In 2012, the ImageNet computer vision competition was the breakthrough moment for a new top contender for artificial intelligence applications: deep learning. The surprise victory of this approach over traditional machine learning methods revived interest in deep convolutional neural networks (CNNs), a decades-old concept rejuvenated by big data and more powerful computing. Since then, researchers have further explored these models for visual tasks such as image classification and face recognition, and expanded their use into robotics, natural language processing, computational biology, and other areas.
At the time of the ImageNet competition, new UChicago CS assistant professor Michael Maire was a postdoctoral researcher in the Caltech Computer Vision Lab. His work since, including 4 years at the Toyota Technological Institute at Chicago, has focused on the architectures of these CNNs, studying their underlying structure and the modifications that will help apply deep learning to new, more complicated applications.
“The goal is not just to focus on efficiency improvements,” Maire said, “but to get some understanding of what design details matter in the neural network architecture itself and to put engineering and design effort into that architecture, so that we can get new capabilities out of the neural network and train it to accomplish more complex tasks.”
Deep neural networks were originally inspired by the anatomy of the human brain, where information is processed by intricately connected systems of neurons. In a computational neural network, multiple connected layers take in raw input data, such as the pixels of an image, and gradually transform the information, identifying features and eventually assigning a label, such as determining whether the image contains a human or a dog.

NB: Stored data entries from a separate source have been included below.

Lemma whole_search (fuel : nat) (k n : Z) :
  1 <= k <= n -> n - k < Z.of_nat fuel ->
  exists s d, shortestDecimal fuel k (wholeMantissa a) (wholeExponent a) n = (s, d) /\
    0 <= d /\ 0 < s /\ s * 10 ^ d = Z.pos a.
Proof.
  destruct whole_scale as (HT & He & Hm).
  set (m := wholeMantissa a) in *. set (e := wholeExponent a) in *.
  set (T := 2 ^ (- e)) in *.
  revert k. induction fuel as [|fuel IH]; intros k Hk Hfuel; [lia|].
  cbn [shortestDecimal]. set (d := n - k).
  assert (Hd : 0 <= d) by (unfold d; lia).
  assert (Hpow : 0 < 10 ^ d) by (apply Z.pow_pos_nonneg; lia).
  unfold m, e. rewrite !whole_roundsTo by done. fold m e.
  rewrite (Z.max_r 0 d), (Z.max_r 0 (- e)), (Z.max_l 0 e), (Z.max_l 0 (- d)) by lia.
  fold T. rewrite !Z.pow_0_r, !Z.mul_1_r, Hm.
  rewrite (Z.mul_comm (Z.pos a) T), Z.div_mul_cancel_l by lia.
  pose proof (Z.div_mod (Z.pos a) (10 ^ d) ltac:(lia)) as Hdiv.
  pose proof (Z.mod_pos_bound (Z.pos a) (10 ^ d) ltac:(lia)) as Hmod.
  destruct (Z.eqb_spec ((Z.pos a / 10 ^ d + 1) * 10 ^ d) (Z.pos a)) as [Hhi|_]; [nia|].
  destruct (Z.eqb_spec (Z.pos a / 10 ^ d * 10 ^ d) (Z.pos a)) as [Hlo|Hlo].
  - exists (Z.pos a / 10 ^ d), d. repeat split; [done| |done]. nia.
  - assert (d <> 0).
    { intros H0. rewrite H0 in Hlo. simpl in Hlo. rewrite Z.div_1_r in Hlo. lia. }
    destruct (IH (k + 1)) as (s & d' & Hs & Hrest); [lia|lia|].
    by exists s, d'.
Qed.

Lemma strip_restore (l : list ascii) :
  l = (repeat "0"%char (length l - length (stripZeros l)) ++ stripZeros l)%list /\
  (length (stripZeros l) <= length l)%nat.
Proof.
  induction l as [|c l [IH Hlen]]; [done|].
  destruct (Ascii.eqb_spec c "0") as [->|Hc].
  - simpl stripZeros. simpl length. split; [|lia].
    replace (S (length l) - length (stripZeros l))%nat
      with (S (length l - length (stripZeros l))) by lia.
    simpl. by rewrite <- IH.
  - assert (Hstrip : stripZeros (c :: l) = c :: l).
    { simpl. destruct c as [[] [] [] [] [] [] [] []]; done. }
    rewrite Hstrip, Nat.sub_diag. done.
Qed.

Lemma string_of_list_app (l l' : list ascii) :
  string_of_list_ascii (l ++ l') = string_of_list_ascii l ++ string_of_list_ascii l'.
Proof. induction l; simpl; congruence. Qed.

Lemma string_of_list_zeros (k : nat) :
  string_of_list_ascii (repeat "0"%char k) = zeros k.
Proof. induction k; simpl; congruence. Qed.

Lemma length_string_of_list (l : list ascii) :
  String.length (string_of_list_ascii l) = length l.
Proof. induction l; simpl; congruence. Qed.

Lemma length_list_of_string (s : string) :
  length (list_ascii_of_string s) = String.length s.
Proof. induction s; simpl; congruence. Qed.

(** A whole number below [2^53] is printed as its decimal digits. *)
Lemma toStringPositive_whole :
  toStringPositive (wholeMantissa a) (wholeExponent a) = digits (Z.pos a).
Proof.
  assert (Hbound : Z.pos a < 10 ^ Z.of_nat 16) by (simpl; lia).
  pose proof (digits_length 16 (Z.pos a) ltac:(lia)) as Hlen.
  destruct (whole_search 17 1 (magnitude (wholeMantissa a) (wholeExponent a)))
    as (s & d & Hsearch & Hd & Hs & Hvalue).
  { rewrite whole_magnitude. lia. }
  { rewrite whole_magnitude. lia. }
  unfold toStringPositive. rewrite Hsearch.
  set (all := list_ascii_of_string (digits s)).
  assert (Hdigits : digits (Z.pos a) = digits s ++ zeros (Z.to_nat d)).
  { rewrite <- Hvalue, <- (Z2Nat.id d) at 1 by done. by apply digits_tenfold. }
  destruct (strip_restore (rev all)) as [Hrestore Hshort].
  set (ds := rev (stripZeros (rev all))) in *.
  assert (Hds : length ds = length (stripZeros (rev all))) by apply length_rev.
  rewrite length_rev in Hrestore, Hshort.
  assert (Hall : all = (ds ++ repeat "0"%char (length all - length ds))%list).
  { rewrite <- (rev_involutive all), Hrestore, rev_app_distr at 1.
    fold ds. rewrite Hds. f_equal.
    clear. induction (_ - _)%nat as [|j IH]; [done|].
    simpl. rewrite IH at 1. clear. induction j; simpl; congruence. }
  rewrite length_string_of_list.
  assert (Htotal : (length all + Z.to_nat d)%nat = String.length (digits (Z.pos a))).
  { rewrite Hdigits, length_append, length_zeros. unfold all.
    by rewrite length_list_of_string. }
  destruct (Z.leb_spec (Z.of_nat (length ds)) (Z.of_nat (length all) + d)) as [_|H];
    [|lia].
  destruct (Z.leb_spec (Z.of_nat (length all) + d) 21) as [_|H]; [|lia].
  simpl. rewrite Hdigits.
  rewrite <- (string_of_list_ascii_of_string (digits s)). fold all.
  rewrite Hall at 2. rewrite string_of_list_app, string_of_list_zeros, append_assoc.
  f_equal. rewrite <- zeros_add. f_equal. lia.
Qed.

End Whole.

Lemma toString_number_of_Z (z : Z) :
  Z.abs z < 2 ^ 53 -> toString (number_of_Z z) = string_of_Z z.
Proof.
  intros Hz. destruct (Z.eq_dec z 0) as [->|Hz0]; [reflexivity|].
  unfold toString. rewrite (number_of_Z_whole z (Z.to_pos (Z.abs z))) by lia.
  rewrite toStringPositive_whole by lia.
  destruct z as [|p|p]; [done|done|]. reflexivity.
Qed.

(** ** Inventory log entries: the displayed delta *)

Lemma string_of_Z_neg (d : Z) : d < 0 -> string_of_Z d = "-" ++ digits (- d).
Proof. destruct d; [lia|lia|]. reflexivity. Qed.

Lemma string_of_Z_nonneg (d : Z) : 0 <= d -> string_of_Z d = digits d.
Proof. destruct d; [reflexivity|reflexivity|lia]. Qed.

(** A number below zero is printed as the minus sign and its opposite. *)
Lemma toString_negative (x : float) :
  (x <? 0)%float = true ->
  toString x = "-" ++ toString (- x) /\ (0 <=? x)%float = false.
Proof.
  intros Hneg. rewrite FloatAxioms.ltb_spec in Hneg.
  rewrite FloatAxioms.leb_spec. unfold toString.
  rewrite FloatAxioms.opp_spec.
  destruct (Prim2SF x) as [[]|[]| |[] m e]; try discriminate Hneg; done.
Qed.

Lemma toString_positive (x : float) :
  (0 <? x)%float = true -> (0 <=? x)%float = true.
Proof.
  rewrite FloatAxioms.ltb_spec, FloatAxioms.leb_spec.
  unfold SFltb, SFleb. by destruct (SFcompare _ _) as [[]|].
Qed.
(** What running a piece of a pattern leads to: it goes on with a value,
    it returns [failure()], or an [assert] fires and the process aborts. *)
Inductive outcome (A : Type) :=
  | Success (a : A)
  | Failure
  | AssertionFailure (msg : string).
Arguments Success {A} a.
Arguments Failure {A}.
Arguments AssertionFailure {A} msg.

#[global] Instance outcome_ret : MRet outcome := fun A a => Success a.
#[global] Instance outcome_bind : MBind outcome := fun A B k x =>
  match x with
  | Success a => k a
  | Failure => Failure
  | AssertionFailure msg => AssertionFailure msg
  end.

Definition assert (b : bool) (msg : string) : outcome unit :=
  if b then Success tt else AssertionFailure msg.

Definition Signedness_eqb (a b : Signedness) : bool :=
  match a, b with
  | Signless, Signless | Signed, Signed | Unsigned, Unsigned => true
  | _, _ => false
  end.

(** Types are uniqued in the context, so [==] on them is structural. *)
Fixpoint Ty_eqb (a b : Ty) : bool :=
  match a, b with
  | IntegerType w s, IntegerType w' s' => N.eqb w w' && Signedness_eqb s s'
  | NoneType, NoneType => true
  | TupleType l, TupleType l' =>
      (fix go (l l' : list Ty) : bool :=
         match l, l' with
         | [], [] => true
         | x :: l, y :: l' => Ty_eqb x y && go l l'
         | _, _ => false
         end) l l'
  | StreamType e, StreamType e' => Ty_eqb e e'
  | OtherType n, OtherType n' => String.eqb n n'
  | _, _ => false
  end.

Definition isa_IntegerType (t : Ty) : bool :=
  match t with IntegerType _ _ => true | _ => false end.
Definition isa_NoneType (t : Ty) : bool :=
  match t with NoneType => true | _ => false end.
Definition isa_TupleType (t : Ty) : bool :=
  match t with TupleType _ => true | _ => false end.
Definition isa_StreamType (t : Ty) : bool :=
  match t with StreamType _ => true | _ => false end.

(** [rewriter.getI64Type()], [getI1Type()], [getI32Type()]: signless. *)
Definition I64 : Ty := IntegerType 64 Signless.
Definition I32 : Ty := IntegerType 32 Signless.
Definition I1 : Ty := IntegerType 1 Signless.

(** [StreamTypeConverter]: the conversion registered last is tried first; it
    applies to stream types only, every other type is returned as it is.
    No conversion fails. *)
Definition convertType (t : Ty) : outcome (list Ty) :=
  match t with
  | StreamType elementType => Success [TupleType [elementType; I1]; NoneType]
  | _ => Success [t]
  end.

Fixpoint convertTypes (ts : list Ty) : outcome (list Ty) :=
  match ts with
  | [] => Success []
  | t :: ts' =>
      r ← convertType t; rs ← convertTypes ts'; Success (r ++ rs)%list
  end.

End Types.

(** ** Values, operations and blocks *)

Module IR.
Import Types.

(** A value is a block argument or a result of an operation; blocks and
    operations are named by numbers, the way the C++ names them by address. *)
Inductive Value :=
  | BlockArgument (owner : nat) (argNumber : nat)
  | OpResult (owner : nat) (resultNumber : nat).

#[global] Instance Value_eq_dec : EqDecision Value.
Proof. solve_decision. Defined.

Inductive OpKind :=
  | InstanceOp
  | UnrealizedConversionCastOp
  | ForkOp
  | SinkOp
  | OtherOp (name : string).

Record Operation := mkOperation {
  opKind : OpKind;
  opOperands : list Value;
  opResultTypes : list Ty;
  opBlock : nat
}.

Record Block := mkBlock { blockArguments : list Ty }.

(** The IR a pattern runs in: what each operation and block address holds. *)
Record Context := mkContext {
  operations : nat -> Operation;
  blocks : nat -> Block
}.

Computer scientists like Maire have explored different sizes and structures for these networks, with the “deep” in deep learning typically referring to networks with tens or even hundreds of layers. Maire’s work also looks at how these networks can be trained, including on data with little or no human labeling, and higher-order visual capabilities, such as understanding the detailed composition of scenes containing many objects. These functions will be particularly useful as engineers further develop autonomous vehicles, robotics, and other technologies that rely upon advanced computer vision.
“The goal is human-level understanding and perception of the visual environment,” Maire said. “We’re moving towards models that learn something about the environment when presented with new objects, and that are capable of making decisions on the fly.”
In addition to studying the architecture of CNNs, Maire also contributes to the data they are tested with through his work on the COCO (Common Objects in Context) dataset. Comprised of over 330,000 images of complex everyday scenes, COCO provides a target for scientists to test new methods in object detection, captioning, and segmentation. A workshop and challenges take place each year, alternating between the ICCV and ECCV conferences.
As a nearby neighbor at TTIC, Maire already worked with UChicago graduate students. Last year, he published a paper with UChicago CS PhD student Gustav Larsson on building a network to automatically colorize images. As data for this task can be collected automatically, without human labeling effort, the network can learn in a self-supervised manner. In addition, colorization serves as a proxy task for larger goals of scene understanding; naming a plausible color for an object is linked to understanding its identity. This fall, Maire will teach a computer vision course that will alternate between the university and TTIC.